═════ TASK DATA ═════

(** * WarehouseModel: warehouse query execution and result cache

    A shallow embedding of
    [packages/backend/src/models/WarehouseModel/WarehouseModel.ts]:
    credential resolution, the per-project client registry, the SSH tunnel
    life cycle, the S3-backed result cache and the query orchestrator
    ([runQuery], [runMetricQuery]).

    Asynchronous methods become computations in a state-and-exception monad
    [Async]; the state carries the client registry of the model object and a
    chronological trace of the calls made to external collaborators. The
    answers of the collaborators (database tables, tunnel, object store,
    warehouse driver, clock, configuration) are collected in a [World]. *)

From Stdlib Require Import ZArith.
From stdpp Require Import base decidable option strings list gmap.

(** ** Data *)

Inductive WarehouseTypes :=
  BIGQUERY | POSTGRES | REDSHIFT | SNOWFLAKE | DATABRICKS | TRINO.

#[global] Instance WarehouseTypes_eq_dec : EqDecision WarehouseTypes.
Proof. solve_decision. Defined.

(** [CreateWarehouseCredentials]: the connection descriptor obtained by
    decrypting the stored blob. [deepEqual] of two descriptors is structural
    equality of their fields. *)
Record CreateWarehouseCredentials := mkCredentials {
  type : WarehouseTypes;
  host : string;
  port : Z;
  user : string;
  password : string;
  useSshTunnel : bool
}.
(** The sort is stable: an element is put behind those it must follow
    and before the first one it need not. *)
Fixpoint insert_sorted {A} (comparefn : A -> A -> option Q) (x : A) (l : list A) : list A :=
  match l with
  | [] => [x]
  | y :: rest =>
      if after comparefn x y then y :: insert_sorted comparefn x rest
      else x :: l
  end.

Definition sort {A} (comparefn : A -> A -> option Q) (l : list A) : list A :=
  foldr (insert_sorted comparefn) [] l.

(** Arrays live in a store and are passed by reference. *)
Definition loc : Type := nat.
Abbreviation Store := (gmap loc (list Recommendation)).

(** [[...array]]: a fresh array with the same elements. *)
Definition spread (array : loc) (h : Store) : option (loc * Store) :=
  elements ← h !! array;
  let copy := fresh (dom h) in
  Some (copy, <[copy := elements]> h).

(** [array.sort(comparefn)] sorts in place and returns [array]. *)
Definition Array_sort (comparefn : Recommendation -> Recommendation -> option Q)
    (array : loc) (h : Store) : option (loc * Store) :=
  elements ← h !! array;
  Some (array, <[array := sort comparefn elements]> h).

(** [[...recommendations].sort((a, b) => ...)] *)
Definition sortedRecommendations (sortBy : string) (recommendations : loc)
    (h : Store) : option (loc * Store) :=
  '(copy, h1) ← spread recommendations h;
  Array_sort (compare sortBy) copy h1.

End Results.

(** ** Sample data *)

Module Samples.
Import Helpers Results.
Local Open Scope Q_scope.

(** The weights shown on the home page (total 100%). *)
Definition home_page_weights : Weights :=
  [("Harga", 25); ("RAM", 15); ("Storage", 10); ("Baterai", 15);
   ("Kamera", 15); ("Layar", 5); ("Rating", 15)]%string.

(** Five weights whose decimal forms 21, 24.2, 16, 23.6 and 16.2 add up
    to 101. *)
Definition decimal_weights : Weights :=
  [("Harga", 21); ("RAM", Double.literal (242 # 10)); ("Storage", 16);
   ("Baterai", Double.literal (236 # 10)); ("Kamera", Double.literal (162 # 10))]%string.

(** A negative weight made up for by one above 100. *)
Definition out_of_range_weights : Weights :=
  [("Harga", -50); ("RAM", 150)]%string.

Definition sample_phone (price rating : Q) : Phone :=
  {| Harga := Some price; harga := None;
     Rating_pengguna := Some rating; rating_pengguna := None |}.
(** the candidate of one iteration *)
Definition candidate (density_map : ndarray Q) : result idx3 :=
  do i <- np_argmax (data density_map);
  Ok (unravel_index i (shape density_map)).

(** one pass through the body of the [for] loop (lines 82-103) *)
Definition hotspot_iter (volume_shape patch_size : idx3) (st : hotspot_state)
  : result hotspot_state :=
  let '(density_map, patch_centers) := st in
  do max_idx <- candidate density_map;
  let valid := center_valid max_idx volume_shape patch_size in
  let patch_centers :=
    if valid then patch_centers ++ [max_idx] else patch_centers in
  Ok (suppress volume_shape patch_size density_map max_idx, patch_centers).

(** [for i in range(n)] *)
Fixpoint hotspot_loop (n : nat) (volume_shape patch_size : idx3)
  (st : hotspot_state) : result hotspot_state :=
  match n with
  | O => Ok st
  | S k =>
      do st' <- hotspot_iter volume_shape patch_size st;
      hotspot_loop k volume_shape patch_size st'
  end.

(** the selection loop started on a given density map *)
Definition select_hotspots (density_map : ndarray Q) (num_patches : Z)
  (patch_size : idx3) : result (list idx3) :=
  do st <- hotspot_loop (Z.to_nat num_patches) (shape density_map) patch_size
             (density_map, []);
  Ok (snd st).

Definition find_colocalization_hotspots (coloc_mask : ndarray bool)
  (num_patches : Z) (patch_size : idx3) : result (list idx3) :=
  let kernel_size := half patch_size in
  do kernel <- np_ones kernel_size;
  do density_map <- ndimage_convolve (astype_float coloc_mask) kernel;
  do st <- hotspot_loop (Z.to_nat num_patches) (shape coloc_mask) patch_size
             (density_map, []);
  Ok (snd st).

(** ** Normalizer, Thresholder and Colocalization Scorer *)

(** [1e-10] *)
Definition eps : Q := 1 # 10000000000.

Definition Qltb (a b : Q) : bool := negb (Qle_bool b a).
Definition Qmin2 (a b : Q) : Q := if Qle_bool a b then a else b.
Definition Qmax2 (a b : Q) : Q := if Qle_bool a b then b else a.

(** [a.min()], [a.max()]: a zero-size array is a ValueError *)
Definition np_min (l : list Q) : result Q :=
  match l with
  | [] => Raise ValueError
  | v :: t => Ok (fold_left Qmin2 t v)
  end.

Definition np_max (l : list Q) : result Q :=
  match l with
  | [] => Raise ValueError
  | v :: t => Ok (fold_left Qmax2 t v)
  end.

(** [(ch - ch.min()) / (ch.max() - ch.min() + 1e-10)] (lines 32-33) *)
Definition normalize (ch : ndarray Q) : result (ndarray Q) :=
  do mn <- np_min (data ch);
  do mx <- np_max (data ch);
  Ok (mk_ndarray (shape ch)
        (map (fun v => (v - mn) / (mx - mn + eps))%Q (data ch))).

(** ascending sort of the flattened array *)
Fixpoint insert_sorted (x : Q) (l : list Q) : list Q :=
  match l with
  | [] => [x]
  | y :: t => if Qle_bool x y then x :: l else y :: insert_sorted x t
  end.

Definition np_sort (l : list Q) : list Q := fold_right insert_sorted [] l.

(** linear interpolation of the sorted values [s] at the virtual index
    [virt]: with [prev = floor virt], [next = prev + 1] (kept inside the
    array) and [gamma = virt - prev], the value is
    [s[prev] + (s[next] - s[prev]) * gamma] *)
Definition interpolate (s : list Q) (d : Q) (virt : Q) : Q :=
  let n := Z.of_nat (length s) in
  let prev := Qfloor virt in
  let next := Z.min (prev + 1) (n - 1) in
  let gamma := (virt - inject_Z prev)%Q in
  let lo := nth (Z.to_nat prev) s d in
  let hi := nth (Z.to_nat next) s d in
  (lo + (hi - lo) * gamma)%Q.

(** [np.percentile(a, q)] with the default linear interpolation: [q]
    outside [0, 100] is a ValueError; the virtual index
    [(n - 1) * q / 100] is split into its floor and its fractional part
    [gamma], and the two neighbouring order statistics are interpolated.
    (On a zero-size array numpy yields NaN; the scorer never gets there,
    since [min] has raised before.) *)
Definition np_percentile (a : list Q) (q : Q) : result Q :=
  if negb (Qle_bool 0 q && Qle_bool q 100) then Raise ValueError
  else
    match np_sort a with
    | [] => Raise ValueError
    | (d :: _) as s =>
        let n := Z.of_nat (length s) in
        let virt := (q / 100 * inject_Z (n - 1))%Q in
        Ok (interpolate s d virt)
    end.

(** [a > t], elementwise *)
Definition greater (a : ndarray Q) (t : Q) : ndarray bool :=
  mk_ndarray (shape a) (map (fun v => Qltb t v) (data a)).

(** the Thresholder: lines 36 and 40 for one channel *)
Definition threshold_mask (normalized : ndarray Q) (percentile : Q)
  : result (ndarray bool) :=
  do thresh <- np_percentile (data normalized) percentile;
  Ok (greater normalized thresh).

(** [m.sum()] of a boolean array *)
Definition count_true (m : ndarray bool) : Z :=
  Z.of_nat (length (filter (fun b : bool => b) (data m))).

(** numpy broadcasting of two axis lengths *)
Definition bcast_dim (a b : Z) : option Z :=
  if a =? b then Some a
  else if a =? 1 then Some b
  else if b =? 1 then Some a
  else None.

(** [m1 & m2] with broadcasting *)
Definition logical_and (m1 m2 : ndarray bool) : result (ndarray bool) :=
  let '(a0, a1, a2) := shape m1 in
  let '(b0, b1, b2) := shape m2 in
  match bcast_dim a0 b0, bcast_dim a1 b1, bcast_dim a2 b2 with
  | Some s0, Some s1, Some s2 =>
      Ok (mk_ndarray (s0, s1, s2)
            (tab3 (s0, s1, s2) (fun '(z, y, x) =>
               get3 false m1 (bcast_ix a0 z, bcast_ix a1 y, bcast_ix a2 x)
               && get3 false m2 (bcast_ix b0 z, bcast_ix b1 y, bcast_ix b2 x))))
  | _, _, _ => Raise ValueError
  end.

(** the selected values of [a[mask]], in row-major order *)
Fixpoint select (l : list Q) (m : list bool) : list Q :=
  match l, m with
  | v :: l', b :: m' => if b then v :: select l' m' else select l' m'
  | _, _ => []
  end.

(** [a[mask]]: the mask must have the shape of [a] (IndexError) *)
Definition bool_index (a : ndarray Q) (mask : ndarray bool) : result (list Q) :=
  if idx3_eqb (shape mask) (shape a) then Ok (select (data a) (data mask))
  else Raise IndexError.

Definition calculate_colocalization_score (ch1 ch2 : ndarray Q)
  (threshold_percentile : Q) : result (Q * ndarray bool) :=
  do ch1_norm <- normalize ch1;
  do ch2_norm <- normalize ch2;
  do thresh1 <- np_percentile (data ch1_norm) threshold_percentile;
  do thresh2 <- np_percentile (data ch2_norm) threshold_percentile;
  let mask1 := greater ch1_norm thresh1 in
  let mask2 := greater ch2_norm thresh2 in
  do coloc_mask <- logical_and mask1 mask2;
  if count_true mask1 >? 0 then
    do overlap <- bool_index ch1_norm coloc_mask;
    do signal <- bool_index ch1_norm mask1;
    Ok ((Qsum overlap / Qsum signal)%Q, coloc_mask)
  else Ok (0%Q, coloc_mask).

(** ** The scorer in binary64

    Whether the coefficient stays inside [0, 1] is decided by rounding,
    so the scorer is embedded a second time, on float64 channels, with
    the primitive binary64 numbers: every [+], [-], [*], [/] and
    comparison below is the IEEE 754 operation that numpy performs.
    Channels of another dtype are outside this embedding: numpy
    subtracts the minimum in the channel's own dtype, so that signed
    integers can wrap around and float32 rounds differently. *)

(** [1e-10]: the binary64 number nearest to it *)
Definition eps64 : float := 0x1.b7cdfd9d7bdbbp-34%float.

(** one step of [a.min()] and of [a.max()]: numpy keeps the accumulator
    when it is not larger (not smaller), or when it is NaN, so that a NaN
    propagates *)
Definition fmin (acc x : float) : float :=
  if (acc <=? x)%float || is_nan acc then acc else x.

Definition fmax (acc x : float) : float :=
  if (x <=? acc)%float || is_nan acc then acc else x.

Definition np_min_f64 (l : list float) : result float :=
  match l with
  | [] => Raise ValueError
  | v :: t => Ok (fold_left fmin t v)
  end.

Definition np_max_f64 (l : list float) : result float :=
  match l with
  | [] => Raise ValueError
  | v :: t => Ok (fold_left fmax t v)
  end.

(** [(ch - ch.min()) / (ch.max() - ch.min() + 1e-10)] (lines 32-33) *)
Definition normalize_f64 (ch : ndarray float) : result (ndarray float) :=
  do mn <- np_min_f64 (data ch);
  do mx <- np_max_f64 (data ch);
  Ok (mk_ndarray (shape ch)
        (map (fun v => ((v - mn) / (mx - mn + eps64))%float) (data ch))).

(** ascending sort of an array without NaN *)
Fixpoint insert_sorted_f64 (x : float) (l : list float) : list float :=
  match l with
  | [] => [x]
  | y :: t => if (x <=? y)%float then x :: l else y :: insert_sorted_f64 x t
  end.

Definition np_sort_f64 (l : list float) : list float :=
  fold_right insert_sorted_f64 [] l.

(** an array index as a float (exact below 2^53) *)
Definition float_of_Z (z : Z) : float := of_uint63 (Uint63.of_Z z).

(** [floor] of a non-negative float, as an index *)
Definition floor_index (v : float) : Z :=
  match Prim2SF v with
  | S754_finite false m e => Z.shiftl (Z.pos m) e
  | _ => 0
  end.

(** numpy's [_lerp]: [a + (b - a) * t], replaced by
    [b - (b - a) * (1 - t)] where [t >= 0.5] *)
Definition lerp (a b t : float) : float :=
  let diff_b_a := (b - a)%float in
  if (0.5 <=? t)%float then (b - diff_b_a * (1 - t))%float
  else (a + diff_b_a * t)%float.

(** the test of [np.percentile] on its argument: [q / 100] must lie in
    [0, 1] *)
Definition percentile_accepted (q : float) : bool :=
  ((0 <=? q / 100) && (q / 100 <=? 1))%float.

(** [np.percentile(a, q)] in binary64, linear method: the virtual index
    [(n - 1) * (q / 100)] is computed in floating point; at or above
    [n - 1] both neighbours are the last element (index -1), otherwise
    they are the elements at its floor and one further; [gamma] is the
    virtual index minus the previous index.  An array that holds a NaN
    gives NaN.  (The scorer never gets here with a zero-size array:
    [min] has raised before.) *)
Definition np_percentile_f64 (a : list float) (q : float) : result float :=
  let quantiles := (q / 100)%float in
  if negb (percentile_accepted q) then Raise ValueError
  else
    match np_sort_f64 a with
    | [] => Raise ValueError
    | (d :: _) as s =>
        if existsb is_nan a then Ok nan
        else
          let n := Z.of_nat (length s) in
          let virtual := (float_of_Z (n - 1) * quantiles)%float in
          if (float_of_Z (n - 1) <=? virtual)%float then
            let last := nth (Z.to_nat (n - 1)) s d in
            Ok (lerp last last (virtual - (-1))%float)
          else if (virtual <? 0)%float then Ok (lerp d d virtual)
          else
            let prev := floor_index virtual in
            Ok (lerp (nth (Z.to_nat prev) s d) (nth (Z.to_nat (prev + 1)) s d)
                  (virtual - float_of_Z prev)%float)
    end.
(** What a score rewards: a document whose origin names a component gets
    at least 15 when the question holds one of the keywords of that
    component, and every word of the question longer than two characters
    brings 2 for each of its occurrences in the lowercased content. *)
Theorem score_rewards_matches (question_lower : pystr) (doc : Document) :
  (forall component keywords,
     In (component, keywords) keyword_mapping ->
     existsb (fun kw => contains kw question_lower) keywords = true ->
     contains component (str_lower (metadata_get_source doc (py ""))) = true ->
     15 <= _calculate_relevance_score question_lower doc)
  /\ (forall word,
        In word (split question_lower) ->
        2 < len word ->
        2 * count (str_lower (page_content doc)) word
        <= _calculate_relevance_score question_lower doc).
Proof.
  unfold _calculate_relevance_score.
  set (content_lower := str_lower (page_content doc)).
  set (file_path := str_lower (metadata_get_source doc (py ""))).
  set (words :=
         fold_left
           (fun score word =>
              if len word >? 2
              then let word_count := count content_lower word in
                   score + word_count * 2
              else score) (split question_lower) 0).
  set (topics :=
         fold_left
           (fun score '(component, keywords) =>
              if existsb (fun kw => contains kw question_lower) keywords
              then if contains component file_path then score + 15 else score
              else score) keyword_mapping words).
  assert (Hwords_step : forall acc word,
            acc <= (if len word >? 2
                    then let word_count := count content_lower word in
                         acc + word_count * 2
                    else acc)).
  { intros acc word. destruct (len word >? 2); [|lia].
    pose proof (count_nonneg content_lower word). cbv zeta. lia. }
  assert (Htopics_step : forall acc (b : pystr * list pystr),
            acc <= (let '(component, keywords) := b in
                    if existsb (fun kw => contains kw question_lower) keywords
                    then if contains component file_path
                         then acc + 15 else acc
                    else acc)).
  { intros acc [component keywords].
    destruct (existsb _ keywords); [|lia].
    destruct (contains component file_path); lia. }
  assert (Hwords : 0 <= words) by (apply fold_left_grows; exact Hwords_step).
  assert (Htopics : words <= topics)
    by (apply fold_left_grows; exact Htopics_step).
  assert (Hsize : 0 <= len content_lower / 1000)
    by (apply Z.div_pos; unfold len; lia).
  assert (Hmarks : topics + len content_lower / 1000
                   <= fold_left
                        (fun score pattern => score + count content_lower pattern)
                        important_patterns
                        (topics + len content_lower / 1000)).
  { apply fold_left_grows. intros acc p.
    pose proof (count_nonneg content_lower p). lia. }
  split.
  - intros component keywords Hin Hkw Hpath.
    assert (words + 15 <= topics); [|lia].
    apply (fold_left_reaches _ _ _ (component, keywords));
      [exact Htopics_step| |exact Hin].
    intros acc. rewrite Hkw, Hpath. lia.
  - intros word Hin Hlen.
    assert (0 + 2 * count content_lower word <= words); [|lia].
    apply (fold_left_reaches _ _ _ word); [exact Hwords_step| |exact Hin].
    intros acc. assert (Hgt : (len word >? 2) = true)
      by (rewrite Z.gtb_ltb; apply Z.ltb_lt; lia).
    rewrite Hgt. cbv zeta. lia.
Qed.
(** * react-safe-lazy: the reload ledger and the safe-load factory

    A shallow embedding of [src/index.ts].  The module exports a class
    [ForceReloadStorage] (the reload ledger kept in [sessionStorage]) and
    [createSafeLazy], which wraps an import function with immediate retries
    and a bounded number of page reloads.

    What the platform provides is modelled here once and used by the
    embedding of the source:
    - a JS string is the list of its UTF-16 code units ([list N]);
    - [JSON.parse] is a parser for the JSON grammar, [None] standing for the
      [SyntaxError] it throws;
    - [JSON.stringify] is given on what [save] hands to it, an array of
      [[string, number]] pairs;
    - a JS [Map] is the list of its entries in insertion order;
    - a JS number is an exact decimal: an integer, or a decimal fraction.
      Rounding to IEEE doubles is not part of the model.  On the safe
      integers ([JSON.safe], the integers below 2^53 in absolute value)
      the model is the platform: each of them is a double, [x + 1] is
      exact on them, [JSON.stringify] writes them in plain digits and
      [JSON.parse] reads these back.  Beyond them the platform rounds
      (2^53 + 1 is 2^53), overflows (1e400 is [Infinity], written back as
      [null]) and writes exponents (1e21), and the model does not.  So a
      statement about a number that is read from the storage, incremented
      or written back is made for safe integers, the counts the ledger is
      meant for;
    - [sessionStorage] is a finite map from strings to strings, which can
      be read and written (no quota, no denied access);
    - [await] is sequential composition: the code never runs two loads of
      one wrapper at the same time. *)

From Stdlib Require Import ZArith String Ascii.
From Equations Require Import Equations.
From stdpp Require Import gmap list.
(** [blockSignal(sig)] immediately followed by [unblockSignal(sig)]. *)
Definition block_then_unblock (sig : Z) : prog (bool * bool) :=
  r1 <- blockSignal sig ;; r2 <- unblockSignal sig ;; Ret (r1, r2).

(** [p] returns [b], whatever calls it makes and whatever it leaves. *)
Definition returns (os : OS) (p : prog bool) (th : PosixAbstractThread)
    (w : world os) (b : bool) : Prop :=
  exists t th' w', run os p th w = (t, Some (b, th', w')).

(** A signal number that a mask can hold. *)
Definition blockable (sig : Z) : bool :=
  valid_signal sig && negb (sig =? SIGKILL) && negb (sig =? SIGSTOP).

(** The signal mask of the calling thread once [p] has returned. *)
Definition mask_after (p : prog (bool * bool)) (th : PosixAbstractThread)
    (w : Posix.state) : option sigset_t :=
  match snd (run Posix.os p th w) with
  | Some (_, _, w') => Some (Posix.blocked (Posix.me w'))
  | None => None
  end.

(** Worlds and objects for the examples. *)
Definition fresh_object : PosixAbstractThread := constructor 77.

Definition second_object : PosixAbstractThread := constructor 0.

(** An object built in storage that still holds the id of thread 2. *)
Definition stale_object : PosixAbstractThread := constructor 2.

(** No thread can be created. *)
Definition exhausted : Posix.state :=
  Posix.mk_state 1 Posix.idle_thread [] [] 0 true true (Some ESRCH) [].

(** SIGUSR1 is blocked in the calling thread. *)
Definition usr1_blocked : Posix.state :=
  Posix.set_me (Posix.set_blocked (sigbit SIGUSR1) Posix.idle_thread) Posix.boot.

(** Thread 2 is running and can be joined. *)
Definition one_worker : Posix.state :=
  Posix.set_others [(2, Posix.idle_thread)] Posix.boot.

(** Two objects used one after the other: the first starts a thread and
    joins it, the second starts a thread, then the first joins again.  The
    results of the two joins of the first object. *)
Definition join_start_join (first second : PosixAbstractThread) (w : Posix.state)
    : option (bool * bool) :=
  match snd (run Posix.os (start ;; waitForTermination) first w) with
  | Some (j1, first', w1) =>
      match snd (run Posix.os start second w1) with
      | Some (_, _, w2) =>
          match snd (run Posix.os waitForTermination first' w2) with
          | Some (j2, _, _) => Some (j1, j2)
          | None => None
          end
      | None => None
      end
  | None => None
  end.

(** An object that [start()] has bound to thread 2. *)
Definition started_object : PosixAbstractThread :=
  {| isStarted_ := true; handle_ := 2 |}.
(** * Background jobs of the e-commerce backend: order processing and report generation

    A shallow embedding of [apps/orders/tasks.py], [apps/reports/tasks.py],
    [ReportViewSet.cancel] ([apps/reports/views.py]), the report admin actions
    ([apps/reports/admin.py]) and [ReportCreateSerializer.create]
    ([apps/reports/serializers.py]), together with the part of the Celery
    run time these functions are written against (task messages, automatic
    retries, chains, revocation).

    Conventions of the embedding:
    - database tables are finite maps from primary key to row ([gmap]), except
      the tables that are only appended to or scanned, which are lists of rows;
    - the world carries its database connection: the backend ([postgresql],
      the backend of [config/settings/production.py], or [sqlite]) and
      whether the connection is in autocommit mode, as it is whenever no
      [transaction.atomic()] block is open. The backends differ where the
      code depends on it: [select_for_update()] and the width of integer
      columns;
    - money ([DecimalField] with two decimal places) is an integer number of
      hundredths; instants ([DateTimeField]) are integers;
    - a Python function that reads and writes the database and may raise is a
      function [S -> Outcome A * S]; effects persist when an exception
      propagates, except inside [transaction.atomic()], which rolls back;
    - [logger] calls have no effect on the modelled state and are left out. *)

From stdpp Require Import base gmap list strings sorting pretty.
From Stdlib Require Import ZArith Lia.

Set Warnings "-register-all".

#[local] Open Scope Z_scope.

(** ** Python values, exceptions and outcomes *)

(** JSON-like values: task arguments, task results, report summaries and
    the cells handed to [csv.writer]. [VFloat n d] is [float(x)] for the
    exact number [x = n / d]; the rounding to a binary float is not
    modelled. [VDecimal c] is a [Decimal] of [c] hundredths (in a CSV cell,
    where [csv.writer] writes [str(x)], its text); [VDate t] is the text of
    the instant [t] rendered by [strftime]. *)
Inductive Value : Type :=
| VNone
| VBool (b : bool)
| VInt (z : Z)
| VStr (s : string)
| VFloat (n d : Z)
| VDecimal (cents : Z)
| VDate (t : Z)
| VList (vs : list Value)
| VDict (kvs : list (string * Value)).

(** Lookup [d[k]] in a dict literal. *)
Fixpoint dict_get (k : string) (kvs : list (string * Value)) : option Value :=
  match kvs with
  | [] => None
  | (k', v) :: kvs' => if String.eqb k k' then Some v else dict_get k kvs'
  end.

Inductive Exn : Type :=
| DoesNotExist (model : string)
| ValueError (msg : string)
| TypeError (msg : string)
| UnboundLocalError (var : string)
| DatabaseError (msg : string)
| OperationalError (msg : string)
| TransactionManagementError (msg : string)
| DataError (msg : string)
| OverflowError (msg : string)
| SoftTimeLimitExceeded.

(** [str(e)] *)
Definition exn_str (e : Exn) : string :=
  match e with
  | DoesNotExist model => model +:+ " matching query does not exist."
  | ValueError msg => msg
  | TypeError msg => msg
  | UnboundLocalError var =>
      "local variable '" +:+ var +:+ "' referenced before assignment"
  | DatabaseError msg => msg
  | OperationalError msg => msg
  | TransactionManagementError msg => msg
  | DataError msg => msg
  | OverflowError msg => msg
  | SoftTimeLimitExceeded => "SoftTimeLimitExceeded()"
  end.

Inductive Outcome (A : Type) : Type :=
| Return (a : A)
| Raise (e : Exn).
Arguments Return {A} a.
Arguments Raise {A} e.

Definition is_Return {A} (o : Outcome A) : bool :=
  match o with Return _ => true | Raise _ => false end.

═════

▶ TASK INSTRUCTIONS:
Retype exactly the lines of the data above that fall between the line with "(** ** Normalizer, Thresholder" and the line with "Definition Qmax2 (a", inclusive, and add nothing.

▶ THE COMPLETED TASK:
(** ** Normalizer, Thresholder and Colocalization Scorer *)

(** [1e-10] *)
Definition eps : Q := 1 # 10000000000.

Definition Qltb (a b : Q) : bool := negb (Qle_bool b a).
Definition Qmin2 (a b : Q) : Q := if Qle_bool a b then a else b.
Definition Qmax2 (a b : Q) : Q := if Qle_bool a b then b else a.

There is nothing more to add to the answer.